Provided entries:
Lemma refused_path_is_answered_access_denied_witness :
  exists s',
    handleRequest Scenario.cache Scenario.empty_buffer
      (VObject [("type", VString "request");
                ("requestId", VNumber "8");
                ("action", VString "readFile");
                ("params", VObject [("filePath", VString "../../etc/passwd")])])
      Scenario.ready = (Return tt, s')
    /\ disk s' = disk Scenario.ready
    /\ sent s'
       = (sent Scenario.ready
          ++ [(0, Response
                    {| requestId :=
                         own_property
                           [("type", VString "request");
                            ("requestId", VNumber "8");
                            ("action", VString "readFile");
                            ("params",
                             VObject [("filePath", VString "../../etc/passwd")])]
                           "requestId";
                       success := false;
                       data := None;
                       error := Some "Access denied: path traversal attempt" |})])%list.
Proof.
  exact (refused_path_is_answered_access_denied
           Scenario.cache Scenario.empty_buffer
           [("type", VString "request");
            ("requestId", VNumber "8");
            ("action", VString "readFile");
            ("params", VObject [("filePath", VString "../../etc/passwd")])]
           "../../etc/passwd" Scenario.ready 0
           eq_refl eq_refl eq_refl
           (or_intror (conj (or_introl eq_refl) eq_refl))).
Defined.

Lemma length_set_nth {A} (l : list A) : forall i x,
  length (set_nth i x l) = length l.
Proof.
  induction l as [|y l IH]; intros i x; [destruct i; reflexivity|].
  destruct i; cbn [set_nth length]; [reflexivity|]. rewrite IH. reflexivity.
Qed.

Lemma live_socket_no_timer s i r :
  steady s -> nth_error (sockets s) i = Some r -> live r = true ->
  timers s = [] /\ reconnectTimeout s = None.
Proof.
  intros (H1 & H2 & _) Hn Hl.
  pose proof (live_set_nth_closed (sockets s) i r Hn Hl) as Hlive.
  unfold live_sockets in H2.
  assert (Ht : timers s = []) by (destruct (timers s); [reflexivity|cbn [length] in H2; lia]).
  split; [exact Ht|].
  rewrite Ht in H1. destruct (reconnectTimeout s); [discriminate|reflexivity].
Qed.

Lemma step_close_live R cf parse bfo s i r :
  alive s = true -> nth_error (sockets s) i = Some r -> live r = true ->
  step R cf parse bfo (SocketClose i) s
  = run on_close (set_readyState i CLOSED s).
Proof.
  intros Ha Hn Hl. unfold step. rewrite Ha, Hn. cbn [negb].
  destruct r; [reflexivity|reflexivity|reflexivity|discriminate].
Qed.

---

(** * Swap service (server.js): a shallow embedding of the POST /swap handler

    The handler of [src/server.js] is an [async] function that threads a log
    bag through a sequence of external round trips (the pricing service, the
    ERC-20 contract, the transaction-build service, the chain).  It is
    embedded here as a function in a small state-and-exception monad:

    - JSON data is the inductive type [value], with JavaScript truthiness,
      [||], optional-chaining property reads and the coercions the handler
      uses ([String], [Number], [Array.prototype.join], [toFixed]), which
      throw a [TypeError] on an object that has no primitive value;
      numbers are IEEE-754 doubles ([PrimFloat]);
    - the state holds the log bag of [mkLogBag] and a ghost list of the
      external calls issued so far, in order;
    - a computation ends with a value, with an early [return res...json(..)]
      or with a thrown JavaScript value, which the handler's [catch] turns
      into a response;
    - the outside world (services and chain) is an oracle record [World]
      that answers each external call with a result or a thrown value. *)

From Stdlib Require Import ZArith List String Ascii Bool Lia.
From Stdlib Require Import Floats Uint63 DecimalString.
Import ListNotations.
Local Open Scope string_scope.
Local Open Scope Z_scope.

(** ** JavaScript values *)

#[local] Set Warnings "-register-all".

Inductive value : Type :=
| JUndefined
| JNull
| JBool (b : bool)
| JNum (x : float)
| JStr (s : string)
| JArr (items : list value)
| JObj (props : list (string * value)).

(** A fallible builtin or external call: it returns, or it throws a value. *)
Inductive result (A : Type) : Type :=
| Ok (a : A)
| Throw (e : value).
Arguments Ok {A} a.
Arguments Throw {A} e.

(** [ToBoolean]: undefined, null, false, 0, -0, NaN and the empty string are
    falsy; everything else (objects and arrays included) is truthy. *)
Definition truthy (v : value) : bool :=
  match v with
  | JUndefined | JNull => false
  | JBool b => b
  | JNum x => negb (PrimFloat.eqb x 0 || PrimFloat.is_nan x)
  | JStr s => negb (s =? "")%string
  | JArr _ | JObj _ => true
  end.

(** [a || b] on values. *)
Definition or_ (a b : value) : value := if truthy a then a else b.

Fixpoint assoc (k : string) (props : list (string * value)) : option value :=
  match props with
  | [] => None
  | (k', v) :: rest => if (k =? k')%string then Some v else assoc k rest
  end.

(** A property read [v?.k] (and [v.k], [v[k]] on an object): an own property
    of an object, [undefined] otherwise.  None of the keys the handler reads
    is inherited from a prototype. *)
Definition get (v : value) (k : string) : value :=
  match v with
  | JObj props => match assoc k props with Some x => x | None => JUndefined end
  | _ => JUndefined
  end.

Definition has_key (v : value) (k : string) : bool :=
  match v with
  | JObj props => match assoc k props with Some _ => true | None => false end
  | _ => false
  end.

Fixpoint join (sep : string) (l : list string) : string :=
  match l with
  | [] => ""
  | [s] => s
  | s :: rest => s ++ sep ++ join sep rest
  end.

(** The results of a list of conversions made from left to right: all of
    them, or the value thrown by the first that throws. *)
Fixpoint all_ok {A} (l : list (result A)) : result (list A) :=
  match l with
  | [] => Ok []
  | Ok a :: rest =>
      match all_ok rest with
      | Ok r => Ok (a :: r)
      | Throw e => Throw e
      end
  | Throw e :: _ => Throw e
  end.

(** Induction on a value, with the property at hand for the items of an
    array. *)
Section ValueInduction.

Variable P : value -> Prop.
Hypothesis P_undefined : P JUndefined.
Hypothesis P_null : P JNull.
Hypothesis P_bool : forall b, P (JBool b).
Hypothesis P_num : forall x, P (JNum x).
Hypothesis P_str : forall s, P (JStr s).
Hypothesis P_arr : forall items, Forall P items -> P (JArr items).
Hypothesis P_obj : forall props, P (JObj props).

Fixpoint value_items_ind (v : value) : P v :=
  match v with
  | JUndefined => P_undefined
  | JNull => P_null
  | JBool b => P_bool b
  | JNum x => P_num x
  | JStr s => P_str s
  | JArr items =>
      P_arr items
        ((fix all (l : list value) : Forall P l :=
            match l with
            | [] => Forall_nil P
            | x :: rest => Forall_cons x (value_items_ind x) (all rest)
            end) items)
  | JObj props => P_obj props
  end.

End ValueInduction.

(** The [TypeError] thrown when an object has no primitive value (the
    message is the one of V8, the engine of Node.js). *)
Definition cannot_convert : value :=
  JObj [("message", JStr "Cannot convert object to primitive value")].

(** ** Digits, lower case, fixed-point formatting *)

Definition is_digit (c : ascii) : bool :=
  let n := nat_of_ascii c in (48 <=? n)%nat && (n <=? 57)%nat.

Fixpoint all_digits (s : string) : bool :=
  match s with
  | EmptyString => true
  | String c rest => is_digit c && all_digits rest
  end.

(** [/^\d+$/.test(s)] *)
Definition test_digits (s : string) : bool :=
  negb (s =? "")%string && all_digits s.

Task item: An exact, complete copy of the lines above from the one with "of an object, [undefined]" through the one with "(** Induction on" is the whole answer.

Written answer:
    of an object, [undefined] otherwise.  None of the keys the handler reads
    is inherited from a prototype. *)
Definition get (v : value) (k : string) : value :=
  match v with
  | JObj props => match assoc k props with Some x => x | None => JUndefined end
  | _ => JUndefined
  end.

Definition has_key (v : value) (k : string) : bool :=
  match v with
  | JObj props => match assoc k props with Some _ => true | None => false end
  | _ => false
  end.

Fixpoint join (sep : string) (l : list string) : string :=
  match l with
  | [] => ""
  | [s] => s
  | s :: rest => s ++ sep ++ join sep rest
  end.

(** The results of a list of conversions made from left to right: all of
    them, or the value thrown by the first that throws. *)
Fixpoint all_ok {A} (l : list (result A)) : result (list A) :=
  match l with
  | [] => Ok []
  | Ok a :: rest =>
      match all_ok rest with
      | Ok r => Ok (a :: r)
      | Throw e => Throw e
      end
  | Throw e :: _ => Throw e
  end.

(** Induction on a value, with the property at hand for the items of an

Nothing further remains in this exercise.